- [TASK STATEMENT]: In full and without error, repeat the entries below.
── RECORDS FOR THE TASK ──
(* ===== verification/UsbTransfers.v ===== *)
(** * UsbTransfers: tokens, transfers and creation of the USB controller

    The functional specification of [Synopsys.synopsys_usb_tcp_callback] on
    every branch, the contract it keeps towards its [TcpUsb] connection, and
    concrete runs. *)
From Stdlib Require String.
From S2P Require Import Prelude TcpUsb Synopsys.

(** ** Transfers *)

(** Endpoint [i] of the direction is replaced by [e]. *)
Definition with_ep (d : direction) (i : Z) (e : synopsys_usb_ep_state) (s : synopsys_usb_state) :=
  set_eps d (<[Z.to_nat i := e]> (eps_of d s)) s.

Lemma aget_insert {A} (l : list A) i x e : aget l i = Some e -> aget (<[Z.to_nat i := x]> l) i = Some x.
Proof.
  intros H. pose proof (aget_bounds _ _ _ H) as Hi. unfold aget, zlen in *.
  destruct (Z.ltb_spec i 0); [lia|]. apply list_lookup_insert_eq. lia.
Qed.

Lemma get_ep_run d i s e : aget (eps_of d s) i = Some e -> get_ep d i s = Done (e, s, []).
Proof. intros He. unfold get_ep. run. change (eps_of d (id s)) with (eps_of d s). by rewrite He. Qed.

Lemma eps_with_ep d i e0 e s : aget (eps_of d s) i = Some e0 -> aget (eps_of d (with_ep d i e s)) i = Some e.
Proof. intros He. destruct d; by apply aget_insert with (e := e0). Qed.

Lemma with_ep_twice d i e1 e2 s : with_ep d i e2 (with_ep d i e1 s) = with_ep d i e2 s.
Proof. unfold with_ep. destruct d; cbn; unfold upd; cbn; by rewrite list_insert_insert_eq. Qed.

Lemma fifos_with_ep d i e l s : (with_ep d i e s) <| fifos := l |> = with_ep d i e (s <| fifos := l |>).
Proof. by destruct d. Qed.

Section Transfers.
Context `{UsbMachine}.

(** What the transfers need of guest memory: as many bytes as asked for. *)
Class UsbMachineLaws := {
  guest_memory_spec a n : 0 <= n -> zlen (guest_memory a n) = n /\ Forall (fits 8) (guest_memory a n)
}.

(** An endpoint after [n] bytes were transferred, with DMA if it has an address. *)
Definition ep_done (irq n : Z) (e : synopsys_usb_ep_state) : synopsys_usb_ep_state :=
  mk_ep (control e .&~ USB_EPCON_ENABLE) (remaining (tx_size e) n) (fifo e) (interrupt_status e .| irq)
    (if (0 <? n) && negb (dma_address e =? 0) then u32 (dma_address e + n) else dma_address e)
    (dma_buffer e).

(** The first [n] bytes of the buffer are the first [n] bytes of the FIFO. *)
Definition fifo_filled (d l : list Z) : list Z := d ++ drop (length d) l.

Lemma upd_ep_with d i f s e :
  aget (eps_of d s) i = Some e -> upd_ep d i f s = Done (tt, with_ep d i (f e) s, []).
Proof.
  intros He. unfold upd_ep. run. change (eps_of d (id s)) with (eps_of d s).
  rewrite (bind_lift _ _ _ e He), aset_Some by (by apply aget_bounds in He). by run.
Qed.

(** The events of a run, then its rest. *)
Lemma bind_events {A B} (m : usbM A) (k : A -> usbM B) s a s1 e1 b s2 e2 :
  m s = Done (a, s1, e1) -> k a s1 = Done (b, s2, e2) -> bind m k s = Done (b, s2, e1 ++ e2).
Proof. intros Em Ek. unfold bind. by rewrite Em, Ek. Qed.

Lemma deref_slice b n :
  0 <= n <= zlen (contents b) -> 0 < n -> deref b ≫= slice 0 n = Some (take (Z.to_nat n) (contents b)).
Proof.
  intros Hn Hpos. destruct b as [| |o]; cbn [contents] in *; [unfold zlen in Hn; cbn in Hn; lia..|].
  cbn [deref]. change (Some o ≫= slice 0 n) with (slice 0 n o). by rewrite slice_Some by lia.
Qed.

Lemma zlen_take {A} (l : list A) n : 0 <= n <= zlen l -> zlen (take (Z.to_nat n) l) = n.
Proof. unfold zlen. rewrite length_take. lia. Qed.

Lemma out_data_run i b s e n :
  aget (out_eps s) i = Some e -> 0 <= n <= zlen (contents b) -> n <= zlen (fifos s) ->
  out_data i n b s =
  Done (tt,
        with_ep OUT i (e <| dma_address := dma_address (ep_done 0 n e) |>) s
          <| fifos := fifo_filled (take (Z.to_nat n) (contents b)) (fifos s) |>,
        if (0 <? n) && negb (dma_address e =? 0)
        then [UsbDmaWrite (dma_address e) (take (Z.to_nat n) (contents b))] else []).
Proof.
  intros He Hn Hf. unfold out_data, ep_done. cbn [dma_address].
  assert (Hsame : with_ep OUT i e s <| fifos := fifos s |> = s).
  { unfold with_ep, set_eps. cbn [eps_of]. rewrite list_insert_id; [by destruct s|].
    unfold aget in He. by destruct (i <? 0). }
  assert (Hdma : e <| dma_address := dma_address e |> = e) by (by destruct e).
  destruct (Z.ltb_spec 0 n); cbn [when andb].
  2: { replace n with 0 by lia. change (fifo_filled _ (fifos s)) with (fifos s).
       by rewrite Hdma, Hsame. }
  rewrite (bind_lift _ _ _ _ (deref_slice b n Hn ltac:(done))). run. cbn [id].
  pose proof (zlen_take _ _ Hn) as Hz.
  rewrite (bind_lift _ _ _ (fifo_filled (take (Z.to_nat n) (contents b)) (fifos s)))
    by (by rewrite splice_Some by lia).
  run. set (s1 := s <| fifos := _ |>). assert (He1 : aget (eps_of OUT s1) i = Some e) by exact He.
  rewrite (bind_silent _ _ _ _ _ (get_ep_run OUT i s1 e He1)).
  destruct (Z.eqb_spec (dma_address e) 0); cbn [negb when].
  - rewrite Hdma. unfold with_ep, set_eps. cbn [eps_of]. rewrite list_insert_id; [done|].
    unfold aget in He. by destruct (i <? 0).
  - eapply (bind_events _ _ _ _ _ [_] _ _ []); [done|]. by rewrite (upd_ep_with _ _ _ _ _ He1).
Qed.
───
- [WRITTEN RESPONSE]:
(* ===== verification/UsbTransfers.v ===== *)
(** * UsbTransfers: tokens, transfers and creation of the USB controller

    The functional specification of [Synopsys.synopsys_usb_tcp_callback] on
    every branch, the contract it keeps towards its [TcpUsb] connection, and
    concrete runs. *)
From Stdlib Require String.
From S2P Require Import Prelude TcpUsb Synopsys.

(** ** Transfers *)

(** Endpoint [i] of the direction is replaced by [e]. *)
Definition with_ep (d : direction) (i : Z) (e : synopsys_usb_ep_state) (s : synopsys_usb_state) :=
  set_eps d (<[Z.to_nat i := e]> (eps_of d s)) s.

Lemma aget_insert {A} (l : list A) i x e : aget l i = Some e -> aget (<[Z.to_nat i := x]> l) i = Some x.
Proof.
  intros H. pose proof (aget_bounds _ _ _ H) as Hi. unfold aget, zlen in *.
  destruct (Z.ltb_spec i 0); [lia|]. apply list_lookup_insert_eq. lia.
Qed.

Lemma get_ep_run d i s e : aget (eps_of d s) i = Some e -> get_ep d i s = Done (e, s, []).
Proof. intros He. unfold get_ep. run. change (eps_of d (id s)) with (eps_of d s). by rewrite He. Qed.

Lemma eps_with_ep d i e0 e s : aget (eps_of d s) i = Some e0 -> aget (eps_of d (with_ep d i e s)) i = Some e.
Proof. intros He. destruct d; by apply aget_insert with (e := e0). Qed.

Lemma with_ep_twice d i e1 e2 s : with_ep d i e2 (with_ep d i e1 s) = with_ep d i e2 s.
Proof. unfold with_ep. destruct d; cbn; unfold upd; cbn; by rewrite list_insert_insert_eq. Qed.

Lemma fifos_with_ep d i e l s : (with_ep d i e s) <| fifos := l |> = with_ep d i e (s <| fifos := l |>).
Proof. by destruct d. Qed.

Section Transfers.
Context `{UsbMachine}.

(** What the transfers need of guest memory: as many bytes as asked for. *)
Class UsbMachineLaws := {
  guest_memory_spec a n : 0 <= n -> zlen (guest_memory a n) = n /\ Forall (fits 8) (guest_memory a n)
}.

(** An endpoint after [n] bytes were transferred, with DMA if it has an address. *)
Definition ep_done (irq n : Z) (e : synopsys_usb_ep_state) : synopsys_usb_ep_state :=
  mk_ep (control e .&~ USB_EPCON_ENABLE) (remaining (tx_size e) n) (fifo e) (interrupt_status e .| irq)
    (if (0 <? n) && negb (dma_address e =? 0) then u32 (dma_address e + n) else dma_address e)
    (dma_buffer e).

(** The first [n] bytes of the buffer are the first [n] bytes of the FIFO. *)
Definition fifo_filled (d l : list Z) : list Z := d ++ drop (length d) l.

Lemma upd_ep_with d i f s e :
  aget (eps_of d s) i = Some e -> upd_ep d i f s = Done (tt, with_ep d i (f e) s, []).
Proof.
  intros He. unfold upd_ep. run. change (eps_of d (id s)) with (eps_of d s).
  rewrite (bind_lift _ _ _ e He), aset_Some by (by apply aget_bounds in He). by run.
Qed.

(** The events of a run, then its rest. *)
Lemma bind_events {A B} (m : usbM A) (k : A -> usbM B) s a s1 e1 b s2 e2 :
  m s = Done (a, s1, e1) -> k a s1 = Done (b, s2, e2) -> bind m k s = Done (b, s2, e1 ++ e2).
Proof. intros Em Ek. unfold bind. by rewrite Em, Ek. Qed.

Lemma deref_slice b n :
  0 <= n <= zlen (contents b) -> 0 < n -> deref b ≫= slice 0 n = Some (take (Z.to_nat n) (contents b)).
Proof.
  intros Hn Hpos. destruct b as [| |o]; cbn [contents] in *; [unfold zlen in Hn; cbn in Hn; lia..|].
  cbn [deref]. change (Some o ≫= slice 0 n) with (slice 0 n o). by rewrite slice_Some by lia.
Qed.

Lemma zlen_take {A} (l : list A) n : 0 <= n <= zlen l -> zlen (take (Z.to_nat n) l) = n.
Proof. unfold zlen. rewrite length_take. lia. Qed.

Lemma out_data_run i b s e n :
  aget (out_eps s) i = Some e -> 0 <= n <= zlen (contents b) -> n <= zlen (fifos s) ->
  out_data i n b s =
  Done (tt,
        with_ep OUT i (e <| dma_address := dma_address (ep_done 0 n e) |>) s
          <| fifos := fifo_filled (take (Z.to_nat n) (contents b)) (fifos s) |>,
        if (0 <? n) && negb (dma_address e =? 0)
        then [UsbDmaWrite (dma_address e) (take (Z.to_nat n) (contents b))] else []).
Proof.
  intros He Hn Hf. unfold out_data, ep_done. cbn [dma_address].
  assert (Hsame : with_ep OUT i e s <| fifos := fifos s |> = s).
  { unfold with_ep, set_eps. cbn [eps_of]. rewrite list_insert_id; [by destruct s|].
    unfold aget in He. by destruct (i <? 0). }
  assert (Hdma : e <| dma_address := dma_address e |> = e) by (by destruct e).
  destruct (Z.ltb_spec 0 n); cbn [when andb].
  2: { replace n with 0 by lia. change (fifo_filled _ (fifos s)) with (fifos s).
       by rewrite Hdma, Hsame. }
  rewrite (bind_lift _ _ _ _ (deref_slice b n Hn ltac:(done))). run. cbn [id].
  pose proof (zlen_take _ _ Hn) as Hz.
  rewrite (bind_lift _ _ _ (fifo_filled (take (Z.to_nat n) (contents b)) (fifos s)))
    by (by rewrite splice_Some by lia).
  run. set (s1 := s <| fifos := _ |>). assert (He1 : aget (eps_of OUT s1) i = Some e) by exact He.
  rewrite (bind_silent _ _ _ _ _ (get_ep_run OUT i s1 e He1)).
  destruct (Z.eqb_spec (dma_address e) 0); cbn [negb when].
  - rewrite Hdma. unfold with_ep, set_eps. cbn [eps_of]. rewrite list_insert_id; [done|].
    unfold aget in He. by destruct (i <? 0).
  - eapply (bind_events _ _ _ _ _ [_] _ _ []); [done|]. by rewrite (upd_ep_with _ _ _ _ _ He1).
Qed.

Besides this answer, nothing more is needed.